Se da una parte infatti si ha carenza di determinatezza, rilevata dalla Dottrina ma
sconfessata, appunto, dalla Consulta, dall’altra c’è il problema legato all’inadeguatezza
delle ulteriori fattispecie c.d. ecologiche, volte alla regolamentazione del settore definito
«ambientale». Queste ultime infatti, proprio per la mancanza di disposizioni ad hoc e per
lo stretto collegamento con il diritto amministrativo, sono inadatte a tutelare casi così
gravi come i disastri ecologici. E’ necessaria quindi la presenza di tale fattispecie che,
nonostante i suoi problemi, possa incriminare i fatti più gravosi contro l’ambiente.
La Giurisprudenza di legittimità, peraltro ancor prima della Pronuncia del 2008, aveva
statuito i contorni del disastro ambientale. Già da Seveso infatti tale norma veniva
utilizzata per reprimere i fatti più gravosi contro l’ambiente; si ha quindi disastro nella
dimensione ecologica, secondo Giurisprudenza normativa, qualora vi sia una particolare
potenza espansiva del nocumento dal punto di vista della durata, ampiezza ed intensità,
tale da mettere in pericolo un numero indeterminato di persone.
Nel corso del tempo, poi, grazie ancora ad una particolare opera giurisprudenziale
inerente ad una valorizzazione del bene ambiente rispetto all’incolumità pubblica, il
disastro ambientale pare essere diventato una norma volta alla tutela in primis
dell’ecosistema. Sebbene quindi le incriminazioni siano dedicate all’ambiente, si ricorda
come le lesioni dirette a quest’ultimo, debbano comunque tenere in considerazione che,
inevitabilmente, portano con loro delle criticità alla salute umana e, di conseguenza,
all’incolumità pubblica. Quindi, tale valorizzazione del bene ambiente, nonostante porti
ad una particolare attenzione all’ecosistema, ha comunque uno stretto collegamento con
il bene giuridico «originario» tutelato dalle disposizioni di disastro.

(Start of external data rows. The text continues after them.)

(** * AnimateHeight: a shallow embedding of [animate-height.ts]

    The component is a closure: [setup] declares a handful of mutable
    variables, and the lifecycle hooks ([onMounted], [onUpdated],
    [onBeforeUnmount]) and the callbacks handed to [setTimeout] and
    [requestAnimationFrame] read and write them.  The embedding threads
    that closure, together with the part of the browser the component
    talks to (clock, timer table, frame table, emitted events, the content
    element), through pure functions on a record [World].

    Numbers are integers ([Z]): the heights the component handles are pixel
    counts and [offsetHeight] is integral.  [NaN] appears only as the
    result of converting a string that is not a number, where it is
    [None]; the infinities are outside the model. *)

From stdpp Require Import base option strings list gmap pretty.
From Stdlib Require Import ZArith Lia Ascii String.

Local Open Scope string_scope.
Local Open Scope Z_scope.

(** ** JavaScript values *)

(** [string | number]: the type of the [collapsedHeight] prop and of
    [Height] (['auto' | number | `${number}%`]). *)
Inductive JsValue : Type :=
| JNum (n : Z)
| JStr (s : string).

#[global] Instance JsValue_eq_dec : EqDecision JsValue.
Proof. solve_decision. Defined.

(** [typeof value]. *)
Definition typeof (v : JsValue) : string :=
  match v with
  | JNum _ => "number"
  | JStr _ => "string"
  end.

(** Template-literal interpolation [`${value}`]. *)
Definition show (v : JsValue) : string :=
  match v with
  | JNum n => pretty n
  | JStr s => s
  end.

(** [a === b] on values of type [string | number]. *)
Definition strict_eq (a b : JsValue) : bool := bool_decide (a = b).

Notation "a === b" := (strict_eq a b) (at level 68, no associativity).
Notation "a !== b" := (negb (strict_eq a b)) (at level 68, no associativity).

Abbreviation Height := JsValue.
Definition auto : Height := JStr "auto".

(** ** utils/validation.js *)

Module Validation.

Definition digit (c : ascii) : option Z :=
  let n := Z.of_N (Ascii.N_of_ascii c) in
  if (48 <=? n) && (n <=? 57) then Some (n - 48) else None.

Fixpoint digits (acc : Z) (cs : list ascii) : option Z :=
  match cs with
  | [] => Some acc
  | c :: rest =>
      match digit c with
      | Some d => digits (10 * acc + d) rest
      | None => None
      end
  end.

(** Decimal literals, optionally signed; [None] stands for [NaN]. *)
Definition parseNumber (s : string) : option Z :=
  match list_ascii_of_string s with
  | [] => None
  | "-"%char :: (_ :: _) as rest => Z.opp <$> digits 0 rest
  | "+"%char :: (_ :: _) as rest => digits 0 rest
  | cs => digits 0 cs
  end.

(** [Number(value)], with [None] for [NaN]. *)
Definition toNumber (v : JsValue) : option Z :=
  match v with
  | JNum n => Some n
  | JStr s => parseNumber s
  end.

(** Modelled from the spec: [isNumber] of utils/validation.js, which is
    imported by the component but is not part of the source tree.  A
    value is numeric when it is a number or a string that reads as one. *)
Definition isNumber (v : JsValue) : bool :=
  match toNumber v with
  | Some _ => true
  | None => false
  end.

(** Splits a string into everything before its last character, and that
    character. *)
Fixpoint unsnoc (cs : list ascii) : option (list ascii * ascii) :=
  match cs with
  | [] => None
  | c :: rest =>
      match unsnoc rest with
      | None => Some ([], c)
      | Some (init, l) => Some (c :: init, l)
      end
  end.

(** Modelled from the spec: [isPercentage] of utils/validation.js, which
    is imported by the component but is not part of the source tree.  A
    percentage is a string made of a number followed by ["%"]. *)
Definition isPercentage (v : JsValue) : bool :=
  match v with
  | JNum _ => false
  | JStr s =>
      match unsnoc (list_ascii_of_string s) with
      | Some (init, "%"%char) => isNumber (JStr (string_of_list_ascii init))
      | _ => false
      end
  end.

End Validation.
Import Validation.

(** [a < b] on values of type [string | number]: two strings compare by
    code units, anything else compares as numbers and is [false] as soon
    as one side converts to [NaN]. *)
Definition js_lt (a b : JsValue) : bool :=
  match a, b with
  | JStr s, JStr t => String.ltb s t
  | _, _ =>
      match toNumber a, toNumber b with
      | Some x, Some y => x <? y
      | _, _ => false
      end
  end.

Definition js_gt (a b : JsValue) : bool := js_lt b a.

(** ** Props *)

(** The ten semantic class names; [AnimationStateClasses] of types.ts is a
    partial record of them. *)
Record StateClassNames (A : Type) : Type := MkNames {
  animating : A;
  animatingUp : A;
  animatingDown : A;
  animatingToHeightZero : A;
  animatingToHeightAuto : A;
  animatingToHeightSpecific : A;
  static : A;
  staticHeightZero : A;
  staticHeightAuto : A;
  staticHeightSpecific : A;
}.
Arguments MkNames {A}.
Arguments animating {A}.
Arguments animatingUp {A}.
Arguments animatingDown {A}.
Arguments animatingToHeightZero {A}.
Arguments animatingToHeightAuto {A}.
Arguments animatingToHeightSpecific {A}.
Arguments static {A}.
Arguments staticHeightZero {A}.
Arguments staticHeightAuto {A}.
Arguments staticHeightSpecific {A}.

Definition ANIMATION_STATE_CLASSES : StateClassNames string := {|
  animating := "vah-animating";
  animatingUp := "vah-animating--up";
  animatingDown := "vah-animating--down";
  animatingToHeightZero := "vah-animating--to-height-zero";
  animatingToHeightAuto := "vah-animating--to-height-auto";
  animatingToHeightSpecific := "vah-animating--to-height-specific";
  static := "vah-static";
  staticHeightZero := "vah-static--height-zero";
  staticHeightAuto := "vah-static--height-auto";
  staticHeightSpecific := "vah-static--height-specific";
|}.

(** [{ ...ANIMATION_STATE_CLASSES, ...props.animationStateClasses }]: a key
    the caller supplies wins, a key the caller leaves out keeps its
    default. *)
Definition mergeNames (over : StateClassNames (option string))
  : StateClassNames string := {|
  animating := default (animating ANIMATION_STATE_CLASSES) (animating over);
  animatingUp :=
    default (animatingUp ANIMATION_STATE_CLASSES) (animatingUp over);
  animatingDown :=
    default (animatingDown ANIMATION_STATE_CLASSES) (animatingDown over);
  animatingToHeightZero :=
    default (animatingToHeightZero ANIMATION_STATE_CLASSES)
            (animatingToHeightZero over);
  animatingToHeightAuto :=
    default (animatingToHeightAuto ANIMATION_STATE_CLASSES)
            (animatingToHeightAuto over);
  animatingToHeightSpecific :=
    default (animatingToHeightSpecific ANIMATION_STATE_CLASSES)
            (animatingToHeightSpecific over);
  static := default (static ANIMATION_STATE_CLASSES) (static over);
  staticHeightZero :=
    default (staticHeightZero ANIMATION_STATE_CLASSES) (staticHeightZero over);
  staticHeightAuto :=
    default (staticHeightAuto ANIMATION_STATE_CLASSES) (staticHeightAuto over);
  staticHeightSpecific :=
    default (staticHeightSpecific ANIMATION_STATE_CLASSES)
            (staticHeightSpecific over);
|}.

(** The prop default [() => ANIMATION_STATE_CLASSES]. *)
Definition defaultNames : StateClassNames (option string) :=
  MkNames (Some "vah-animating") (Some "vah-animating--up")
          (Some "vah-animating--down") (Some "vah-animating--to-height-zero")
          (Some "vah-animating--to-height-auto")
          (Some "vah-animating--to-height-specific") (Some "vah-static")
          (Some "vah-static--height-zero") (Some "vah-static--height-auto")
          (Some "vah-static--height-specific").

Record Props : Type := MkProps {
  p_ariaHidden : option bool;
  p_animateOpacity : bool;
  p_animationStateClasses : StateClassNames (option string);
  p_applyInlineTransitions : bool;
  p_contentClass : option string;
  p_delay : Z;
  p_duration : Z;
  p_easing : string;
  p_collapsedHeight : JsValue;
  p_id : option string;
  p_isExpanded : bool;
}.

(** The declared defaults, around the one required prop.  [ariaHidden] is
    declared [type: Boolean] without a default: the framework hands the
    component [false] when the caller leaves it out, so the [typeof] test
    of the render function never sees [undefined] then. *)
Definition defaultProps (collapsedHeight : JsValue) : Props := {|
  p_ariaHidden := Some false;
  p_animateOpacity := false;
  p_animationStateClasses := defaultNames;
  p_applyInlineTransitions := true;
  p_contentClass := None;
  p_delay := 0;
  p_duration := 250;
  p_easing := "ease";
  p_collapsedHeight := collapsedHeight;
  p_id := None;
  p_isExpanded := false;
|}.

Ciò emerge anche da una recente pronuncia, la c.d. vicenda Eternit, che per la prima volta
ha comportato una condanna penale in materia di esposizione incontrollata alle fibre di
amianto. La dispersione di polveri nocive ha comportato infatti un grave pregiudizio
all’ambiente e, proprio perché il fenomeno epidemico non si è ancora arrestato, anche
all’incolumità pubblica.
Attualmente poi, dopo innumerevoli tentativi a livello legislativo, è in corso di
valutazione al Senato, dopo un’ampia approvazione alla Camera dei Deputati, un nuovo
testo di Legge volto all’introduzione del Titolo VI-bis nel Codice Penale. Questa Riforma,
precipuamente sostenuta dalla Giurisprudenza e, in particolare, dalla Corte
Costituzionale, prevede al suo interno l’articolo 452-ter nominato appunto «disastro
ambientale», il quale dovrebbe permettere una maggior tipicità della fattispecie stessa,
anche se rimangono ancora validi i problemi che già l’art. 434 c.p. comporta ancora oggi.